# Task objective
Which lines of the data contain the string "Prop"? Show each of them.

# Exercise inputs
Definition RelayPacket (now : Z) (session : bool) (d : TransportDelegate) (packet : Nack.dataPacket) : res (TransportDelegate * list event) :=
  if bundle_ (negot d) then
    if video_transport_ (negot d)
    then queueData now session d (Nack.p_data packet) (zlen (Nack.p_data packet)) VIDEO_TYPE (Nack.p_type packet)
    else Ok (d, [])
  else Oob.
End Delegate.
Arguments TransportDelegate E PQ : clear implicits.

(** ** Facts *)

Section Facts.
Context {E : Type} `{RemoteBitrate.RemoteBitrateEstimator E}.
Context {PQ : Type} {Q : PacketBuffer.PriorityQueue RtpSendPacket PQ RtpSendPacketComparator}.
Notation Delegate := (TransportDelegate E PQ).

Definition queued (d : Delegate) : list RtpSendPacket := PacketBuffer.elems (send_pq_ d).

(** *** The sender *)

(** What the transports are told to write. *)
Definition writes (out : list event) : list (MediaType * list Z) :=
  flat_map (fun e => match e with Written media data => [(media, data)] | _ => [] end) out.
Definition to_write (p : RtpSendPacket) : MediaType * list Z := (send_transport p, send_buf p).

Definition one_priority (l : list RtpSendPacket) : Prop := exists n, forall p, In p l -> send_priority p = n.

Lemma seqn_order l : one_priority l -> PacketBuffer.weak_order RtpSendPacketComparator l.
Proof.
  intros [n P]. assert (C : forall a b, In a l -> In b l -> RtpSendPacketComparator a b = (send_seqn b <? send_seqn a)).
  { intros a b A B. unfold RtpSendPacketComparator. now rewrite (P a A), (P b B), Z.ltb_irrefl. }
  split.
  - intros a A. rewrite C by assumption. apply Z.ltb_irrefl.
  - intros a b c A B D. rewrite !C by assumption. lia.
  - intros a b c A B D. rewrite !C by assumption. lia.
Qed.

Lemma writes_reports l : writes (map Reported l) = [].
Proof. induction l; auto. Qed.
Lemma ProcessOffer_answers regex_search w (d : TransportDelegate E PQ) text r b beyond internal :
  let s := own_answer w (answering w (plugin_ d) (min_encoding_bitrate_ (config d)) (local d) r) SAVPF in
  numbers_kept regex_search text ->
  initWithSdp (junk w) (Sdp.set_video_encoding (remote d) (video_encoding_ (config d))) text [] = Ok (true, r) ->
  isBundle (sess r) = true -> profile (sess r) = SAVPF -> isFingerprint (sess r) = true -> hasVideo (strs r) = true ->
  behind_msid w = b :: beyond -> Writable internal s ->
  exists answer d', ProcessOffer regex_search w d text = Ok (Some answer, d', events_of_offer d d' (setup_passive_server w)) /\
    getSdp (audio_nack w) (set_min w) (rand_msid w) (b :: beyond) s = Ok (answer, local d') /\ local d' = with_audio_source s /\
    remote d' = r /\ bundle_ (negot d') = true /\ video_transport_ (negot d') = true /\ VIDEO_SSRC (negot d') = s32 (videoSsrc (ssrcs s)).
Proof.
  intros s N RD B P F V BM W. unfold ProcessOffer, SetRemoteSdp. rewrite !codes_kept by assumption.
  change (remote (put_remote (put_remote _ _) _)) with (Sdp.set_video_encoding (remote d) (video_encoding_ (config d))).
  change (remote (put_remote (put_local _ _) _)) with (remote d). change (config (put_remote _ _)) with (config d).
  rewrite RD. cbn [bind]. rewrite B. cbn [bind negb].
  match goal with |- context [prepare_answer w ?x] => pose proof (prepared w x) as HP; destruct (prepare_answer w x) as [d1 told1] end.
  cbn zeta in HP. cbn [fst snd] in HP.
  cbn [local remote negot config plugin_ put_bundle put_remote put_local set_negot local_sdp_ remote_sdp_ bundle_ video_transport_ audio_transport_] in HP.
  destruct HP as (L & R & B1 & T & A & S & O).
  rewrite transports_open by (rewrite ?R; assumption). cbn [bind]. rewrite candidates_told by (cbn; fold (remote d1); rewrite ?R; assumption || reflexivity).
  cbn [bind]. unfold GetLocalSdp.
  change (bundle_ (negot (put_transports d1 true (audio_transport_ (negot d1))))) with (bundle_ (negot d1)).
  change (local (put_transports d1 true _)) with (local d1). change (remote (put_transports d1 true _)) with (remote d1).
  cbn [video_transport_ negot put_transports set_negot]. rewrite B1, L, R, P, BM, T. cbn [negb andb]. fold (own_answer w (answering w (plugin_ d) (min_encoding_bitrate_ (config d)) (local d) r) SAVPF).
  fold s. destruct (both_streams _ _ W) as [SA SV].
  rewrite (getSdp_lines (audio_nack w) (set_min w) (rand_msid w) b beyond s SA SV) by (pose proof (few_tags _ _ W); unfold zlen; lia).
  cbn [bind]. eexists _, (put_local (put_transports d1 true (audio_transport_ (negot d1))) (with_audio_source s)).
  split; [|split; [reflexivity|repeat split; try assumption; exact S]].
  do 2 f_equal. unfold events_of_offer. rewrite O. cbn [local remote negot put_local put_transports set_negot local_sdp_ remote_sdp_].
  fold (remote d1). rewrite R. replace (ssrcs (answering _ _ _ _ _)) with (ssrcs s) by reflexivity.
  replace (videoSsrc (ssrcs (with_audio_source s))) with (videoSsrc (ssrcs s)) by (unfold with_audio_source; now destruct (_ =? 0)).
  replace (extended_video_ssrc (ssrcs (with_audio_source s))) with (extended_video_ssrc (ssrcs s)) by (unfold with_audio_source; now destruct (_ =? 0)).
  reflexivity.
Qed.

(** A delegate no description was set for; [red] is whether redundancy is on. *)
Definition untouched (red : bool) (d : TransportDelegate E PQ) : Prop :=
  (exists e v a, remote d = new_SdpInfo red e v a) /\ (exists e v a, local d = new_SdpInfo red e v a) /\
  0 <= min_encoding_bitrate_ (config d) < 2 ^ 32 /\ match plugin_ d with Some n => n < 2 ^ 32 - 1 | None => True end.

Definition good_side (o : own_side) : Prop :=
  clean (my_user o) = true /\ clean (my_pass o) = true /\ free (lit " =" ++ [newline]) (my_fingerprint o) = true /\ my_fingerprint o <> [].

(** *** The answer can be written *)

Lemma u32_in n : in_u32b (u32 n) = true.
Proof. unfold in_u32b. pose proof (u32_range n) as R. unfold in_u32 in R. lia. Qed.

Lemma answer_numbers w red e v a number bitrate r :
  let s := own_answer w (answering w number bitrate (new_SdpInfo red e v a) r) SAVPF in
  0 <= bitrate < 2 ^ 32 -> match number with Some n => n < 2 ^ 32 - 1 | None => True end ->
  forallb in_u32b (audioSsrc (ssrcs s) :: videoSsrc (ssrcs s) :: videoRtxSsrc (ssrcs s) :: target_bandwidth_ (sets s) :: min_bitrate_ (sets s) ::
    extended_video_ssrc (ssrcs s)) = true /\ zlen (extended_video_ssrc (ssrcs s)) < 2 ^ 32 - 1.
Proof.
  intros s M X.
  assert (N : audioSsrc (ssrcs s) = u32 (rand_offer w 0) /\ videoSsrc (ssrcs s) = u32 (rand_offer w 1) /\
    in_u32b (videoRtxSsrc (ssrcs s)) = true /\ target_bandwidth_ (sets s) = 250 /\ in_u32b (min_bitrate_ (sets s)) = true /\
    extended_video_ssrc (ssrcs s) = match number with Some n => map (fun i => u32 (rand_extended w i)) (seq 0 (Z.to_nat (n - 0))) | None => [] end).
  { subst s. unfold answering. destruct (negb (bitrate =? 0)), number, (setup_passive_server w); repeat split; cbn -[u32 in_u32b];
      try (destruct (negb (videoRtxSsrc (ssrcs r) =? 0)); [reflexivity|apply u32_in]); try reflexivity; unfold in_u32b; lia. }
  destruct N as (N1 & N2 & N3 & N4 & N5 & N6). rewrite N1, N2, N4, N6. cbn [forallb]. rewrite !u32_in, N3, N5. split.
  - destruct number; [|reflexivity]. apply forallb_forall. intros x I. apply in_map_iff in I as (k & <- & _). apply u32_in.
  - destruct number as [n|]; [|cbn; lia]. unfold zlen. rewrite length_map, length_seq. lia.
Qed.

# Result for this exercise
Definition one_priority (l : list RtpSendPacket) : Prop := exists n, forall p, In p l -> send_priority p = n.
Definition untouched (red : bool) (d : TransportDelegate E PQ) : Prop :=
Definition good_side (o : own_side) : Prop :=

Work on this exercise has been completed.